For the records that follow, please set down exactly the lines between the one holding "(lift r) Q s." and the one holding "Proof. unfold wp, mbind, M_bind.", inclusive, and only those.
*** Block opens ***
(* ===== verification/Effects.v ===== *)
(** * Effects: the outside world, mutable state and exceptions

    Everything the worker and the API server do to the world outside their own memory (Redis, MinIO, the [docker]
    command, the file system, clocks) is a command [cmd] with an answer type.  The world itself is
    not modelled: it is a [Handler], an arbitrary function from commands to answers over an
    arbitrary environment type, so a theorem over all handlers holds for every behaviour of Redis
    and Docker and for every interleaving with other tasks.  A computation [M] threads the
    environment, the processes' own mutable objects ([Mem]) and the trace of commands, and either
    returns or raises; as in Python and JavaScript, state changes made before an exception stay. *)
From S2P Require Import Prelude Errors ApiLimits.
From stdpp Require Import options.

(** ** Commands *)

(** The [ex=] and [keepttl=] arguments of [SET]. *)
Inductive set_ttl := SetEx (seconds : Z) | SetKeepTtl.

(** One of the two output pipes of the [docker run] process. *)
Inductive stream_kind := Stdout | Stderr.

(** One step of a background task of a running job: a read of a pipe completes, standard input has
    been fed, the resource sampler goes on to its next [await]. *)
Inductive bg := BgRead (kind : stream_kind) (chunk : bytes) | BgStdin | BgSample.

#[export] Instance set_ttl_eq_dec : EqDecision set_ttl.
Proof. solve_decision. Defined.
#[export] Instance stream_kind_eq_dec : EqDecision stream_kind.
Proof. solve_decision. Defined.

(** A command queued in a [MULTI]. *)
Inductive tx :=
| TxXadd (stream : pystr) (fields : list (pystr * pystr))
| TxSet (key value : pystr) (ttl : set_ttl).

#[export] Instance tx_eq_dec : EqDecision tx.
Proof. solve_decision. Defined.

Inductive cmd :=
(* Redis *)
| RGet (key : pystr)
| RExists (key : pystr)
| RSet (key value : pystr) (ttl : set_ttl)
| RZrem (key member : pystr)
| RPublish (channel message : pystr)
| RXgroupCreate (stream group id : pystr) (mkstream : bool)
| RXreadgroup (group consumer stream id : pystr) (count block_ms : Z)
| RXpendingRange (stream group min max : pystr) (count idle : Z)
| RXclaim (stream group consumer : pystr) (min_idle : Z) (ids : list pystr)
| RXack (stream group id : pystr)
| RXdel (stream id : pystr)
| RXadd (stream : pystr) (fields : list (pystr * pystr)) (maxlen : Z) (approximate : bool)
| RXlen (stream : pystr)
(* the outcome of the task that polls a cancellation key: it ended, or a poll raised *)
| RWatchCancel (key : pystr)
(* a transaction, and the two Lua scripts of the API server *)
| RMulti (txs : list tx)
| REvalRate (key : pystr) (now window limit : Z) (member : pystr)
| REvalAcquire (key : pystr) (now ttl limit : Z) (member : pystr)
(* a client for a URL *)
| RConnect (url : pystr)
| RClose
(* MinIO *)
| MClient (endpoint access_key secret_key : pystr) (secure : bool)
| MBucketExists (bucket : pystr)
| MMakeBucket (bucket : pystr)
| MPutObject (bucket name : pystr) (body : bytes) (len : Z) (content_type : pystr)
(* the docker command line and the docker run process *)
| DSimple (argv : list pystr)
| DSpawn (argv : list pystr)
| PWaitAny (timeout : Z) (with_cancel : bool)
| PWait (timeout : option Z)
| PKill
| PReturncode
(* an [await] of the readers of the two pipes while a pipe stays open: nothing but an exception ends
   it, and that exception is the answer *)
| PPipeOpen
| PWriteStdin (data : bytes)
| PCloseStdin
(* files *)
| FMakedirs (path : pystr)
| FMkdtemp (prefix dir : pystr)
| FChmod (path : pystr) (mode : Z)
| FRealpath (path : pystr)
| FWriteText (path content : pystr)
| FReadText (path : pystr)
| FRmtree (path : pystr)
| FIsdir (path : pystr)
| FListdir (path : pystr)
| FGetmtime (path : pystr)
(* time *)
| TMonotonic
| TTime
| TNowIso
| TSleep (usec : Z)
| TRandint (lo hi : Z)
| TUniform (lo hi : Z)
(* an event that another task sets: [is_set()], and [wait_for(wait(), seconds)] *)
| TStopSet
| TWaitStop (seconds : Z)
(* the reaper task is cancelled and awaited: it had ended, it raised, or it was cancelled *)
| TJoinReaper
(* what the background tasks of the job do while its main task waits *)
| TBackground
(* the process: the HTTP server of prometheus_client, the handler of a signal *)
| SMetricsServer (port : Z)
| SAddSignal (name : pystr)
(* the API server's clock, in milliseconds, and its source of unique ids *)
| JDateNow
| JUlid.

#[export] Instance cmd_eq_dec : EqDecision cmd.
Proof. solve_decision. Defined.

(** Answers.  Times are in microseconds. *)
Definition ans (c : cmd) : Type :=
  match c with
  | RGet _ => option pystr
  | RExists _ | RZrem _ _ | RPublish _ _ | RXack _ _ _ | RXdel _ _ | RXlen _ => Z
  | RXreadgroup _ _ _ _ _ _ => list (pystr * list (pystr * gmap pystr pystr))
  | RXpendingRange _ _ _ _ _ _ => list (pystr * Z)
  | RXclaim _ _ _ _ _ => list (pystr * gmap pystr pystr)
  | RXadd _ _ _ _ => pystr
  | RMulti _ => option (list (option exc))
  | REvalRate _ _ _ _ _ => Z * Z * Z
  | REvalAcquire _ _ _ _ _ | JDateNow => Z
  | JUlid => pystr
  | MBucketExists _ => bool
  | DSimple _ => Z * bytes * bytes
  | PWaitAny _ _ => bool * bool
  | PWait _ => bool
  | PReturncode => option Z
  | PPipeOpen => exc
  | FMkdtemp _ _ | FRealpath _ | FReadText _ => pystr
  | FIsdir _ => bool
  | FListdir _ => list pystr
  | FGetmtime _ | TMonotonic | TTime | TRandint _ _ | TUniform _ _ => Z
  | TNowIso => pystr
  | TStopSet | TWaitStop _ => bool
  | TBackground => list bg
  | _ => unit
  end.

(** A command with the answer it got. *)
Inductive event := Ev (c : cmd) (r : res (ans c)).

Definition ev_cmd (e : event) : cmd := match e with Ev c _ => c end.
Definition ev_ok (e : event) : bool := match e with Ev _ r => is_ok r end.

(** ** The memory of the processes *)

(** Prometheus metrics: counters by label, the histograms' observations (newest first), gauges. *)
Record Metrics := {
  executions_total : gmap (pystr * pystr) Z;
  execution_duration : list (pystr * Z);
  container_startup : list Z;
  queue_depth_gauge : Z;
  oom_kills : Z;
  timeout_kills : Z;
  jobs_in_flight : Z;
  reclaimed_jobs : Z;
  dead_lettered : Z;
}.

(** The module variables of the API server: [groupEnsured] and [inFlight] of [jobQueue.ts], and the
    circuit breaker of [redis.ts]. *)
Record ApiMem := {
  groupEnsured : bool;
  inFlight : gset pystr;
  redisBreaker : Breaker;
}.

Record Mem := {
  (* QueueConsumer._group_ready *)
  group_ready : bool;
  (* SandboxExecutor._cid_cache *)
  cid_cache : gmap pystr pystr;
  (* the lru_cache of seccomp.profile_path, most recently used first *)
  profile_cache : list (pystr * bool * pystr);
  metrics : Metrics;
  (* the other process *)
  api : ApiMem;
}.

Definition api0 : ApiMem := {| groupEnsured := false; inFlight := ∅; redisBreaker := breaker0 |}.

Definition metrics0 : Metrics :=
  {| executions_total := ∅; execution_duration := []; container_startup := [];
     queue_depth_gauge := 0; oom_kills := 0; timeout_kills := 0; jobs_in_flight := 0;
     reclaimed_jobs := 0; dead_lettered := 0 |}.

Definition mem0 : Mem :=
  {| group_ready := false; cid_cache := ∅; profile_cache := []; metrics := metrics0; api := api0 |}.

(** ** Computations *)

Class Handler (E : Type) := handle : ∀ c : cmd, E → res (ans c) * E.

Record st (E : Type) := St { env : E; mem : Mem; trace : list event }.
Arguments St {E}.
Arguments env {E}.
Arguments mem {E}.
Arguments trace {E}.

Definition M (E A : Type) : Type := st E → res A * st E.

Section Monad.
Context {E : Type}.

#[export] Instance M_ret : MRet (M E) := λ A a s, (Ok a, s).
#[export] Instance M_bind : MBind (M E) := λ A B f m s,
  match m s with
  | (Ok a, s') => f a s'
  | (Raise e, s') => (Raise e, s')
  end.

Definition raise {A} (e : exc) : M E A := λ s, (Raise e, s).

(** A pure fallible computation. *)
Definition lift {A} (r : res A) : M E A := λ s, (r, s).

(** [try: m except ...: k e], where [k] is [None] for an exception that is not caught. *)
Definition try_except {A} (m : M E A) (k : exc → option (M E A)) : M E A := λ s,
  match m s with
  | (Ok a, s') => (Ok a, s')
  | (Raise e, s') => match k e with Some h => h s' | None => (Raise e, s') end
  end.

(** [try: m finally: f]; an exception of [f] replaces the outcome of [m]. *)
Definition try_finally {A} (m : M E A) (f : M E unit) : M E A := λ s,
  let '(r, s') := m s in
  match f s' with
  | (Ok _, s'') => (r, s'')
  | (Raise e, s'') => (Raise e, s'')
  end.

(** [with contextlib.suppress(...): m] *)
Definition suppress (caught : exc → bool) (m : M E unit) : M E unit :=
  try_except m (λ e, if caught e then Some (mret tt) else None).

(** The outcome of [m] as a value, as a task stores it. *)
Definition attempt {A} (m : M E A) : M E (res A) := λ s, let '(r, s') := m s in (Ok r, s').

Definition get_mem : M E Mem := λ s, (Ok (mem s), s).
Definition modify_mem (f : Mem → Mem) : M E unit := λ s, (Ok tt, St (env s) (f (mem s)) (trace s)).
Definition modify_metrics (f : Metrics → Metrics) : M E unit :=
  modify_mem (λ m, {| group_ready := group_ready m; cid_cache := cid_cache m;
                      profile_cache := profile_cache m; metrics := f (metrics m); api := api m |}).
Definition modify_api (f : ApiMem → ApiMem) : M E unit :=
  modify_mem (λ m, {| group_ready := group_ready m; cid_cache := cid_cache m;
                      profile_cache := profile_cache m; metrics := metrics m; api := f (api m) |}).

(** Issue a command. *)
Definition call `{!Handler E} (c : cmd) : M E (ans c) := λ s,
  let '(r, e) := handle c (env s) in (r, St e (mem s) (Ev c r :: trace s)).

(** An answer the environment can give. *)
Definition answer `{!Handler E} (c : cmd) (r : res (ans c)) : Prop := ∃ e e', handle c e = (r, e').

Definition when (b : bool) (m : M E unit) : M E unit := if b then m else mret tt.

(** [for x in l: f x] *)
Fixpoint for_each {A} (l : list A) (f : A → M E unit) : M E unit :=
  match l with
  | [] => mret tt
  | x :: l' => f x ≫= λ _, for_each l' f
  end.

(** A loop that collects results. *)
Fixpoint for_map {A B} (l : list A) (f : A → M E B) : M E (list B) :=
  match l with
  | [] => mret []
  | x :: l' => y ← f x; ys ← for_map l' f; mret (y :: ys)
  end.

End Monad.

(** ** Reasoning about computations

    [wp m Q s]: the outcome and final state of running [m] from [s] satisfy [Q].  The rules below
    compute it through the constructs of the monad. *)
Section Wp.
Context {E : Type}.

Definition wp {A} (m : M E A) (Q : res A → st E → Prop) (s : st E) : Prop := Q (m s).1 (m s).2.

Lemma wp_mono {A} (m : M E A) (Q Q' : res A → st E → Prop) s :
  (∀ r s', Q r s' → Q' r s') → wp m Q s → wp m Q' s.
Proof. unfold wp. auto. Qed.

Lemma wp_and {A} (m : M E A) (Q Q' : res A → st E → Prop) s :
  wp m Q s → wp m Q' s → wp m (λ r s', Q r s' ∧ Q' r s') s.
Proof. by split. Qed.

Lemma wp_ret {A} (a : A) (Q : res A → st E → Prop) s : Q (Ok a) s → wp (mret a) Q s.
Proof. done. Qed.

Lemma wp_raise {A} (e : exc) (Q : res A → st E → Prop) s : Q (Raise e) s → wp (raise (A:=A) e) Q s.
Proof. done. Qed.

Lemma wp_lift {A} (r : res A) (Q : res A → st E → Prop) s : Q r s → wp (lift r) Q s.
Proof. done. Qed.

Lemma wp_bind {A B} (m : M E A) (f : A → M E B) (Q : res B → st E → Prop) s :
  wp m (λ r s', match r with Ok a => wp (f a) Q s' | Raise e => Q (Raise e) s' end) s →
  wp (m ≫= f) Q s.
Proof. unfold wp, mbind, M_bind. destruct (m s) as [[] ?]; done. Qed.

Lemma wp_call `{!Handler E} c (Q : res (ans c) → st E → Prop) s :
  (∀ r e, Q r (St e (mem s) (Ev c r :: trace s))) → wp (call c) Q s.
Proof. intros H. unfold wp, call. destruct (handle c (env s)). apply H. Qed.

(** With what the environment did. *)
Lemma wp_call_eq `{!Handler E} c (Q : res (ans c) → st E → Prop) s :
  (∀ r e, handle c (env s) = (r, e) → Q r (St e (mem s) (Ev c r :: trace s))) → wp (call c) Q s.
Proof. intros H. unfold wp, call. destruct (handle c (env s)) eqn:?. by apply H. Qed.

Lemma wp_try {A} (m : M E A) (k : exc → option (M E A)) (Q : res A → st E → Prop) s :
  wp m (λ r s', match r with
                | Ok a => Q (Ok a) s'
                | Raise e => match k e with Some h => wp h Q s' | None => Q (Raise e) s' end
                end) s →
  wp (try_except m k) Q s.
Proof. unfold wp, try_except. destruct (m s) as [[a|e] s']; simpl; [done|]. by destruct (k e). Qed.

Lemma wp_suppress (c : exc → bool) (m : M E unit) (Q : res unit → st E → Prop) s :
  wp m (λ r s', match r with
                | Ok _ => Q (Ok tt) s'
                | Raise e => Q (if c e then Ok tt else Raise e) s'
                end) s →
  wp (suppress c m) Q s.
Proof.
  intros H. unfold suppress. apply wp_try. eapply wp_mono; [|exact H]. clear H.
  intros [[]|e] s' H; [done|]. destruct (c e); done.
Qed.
*** Block closes ***
* Output for this exercise *
Lemma wp_lift {A} (r : res A) (Q : res A → st E → Prop) s : Q r s → wp (lift r) Q s.
Proof. done. Qed.

Lemma wp_bind {A B} (m : M E A) (f : A → M E B) (Q : res B → st E → Prop) s :
  wp m (λ r s', match r with Ok a => wp (f a) Q s' | Raise e => Q (Raise e) s' end) s →
  wp (m ≫= f) Q s.
Proof. unfold wp, mbind, M_bind. destruct (m s) as [[] ?]; done. Qed.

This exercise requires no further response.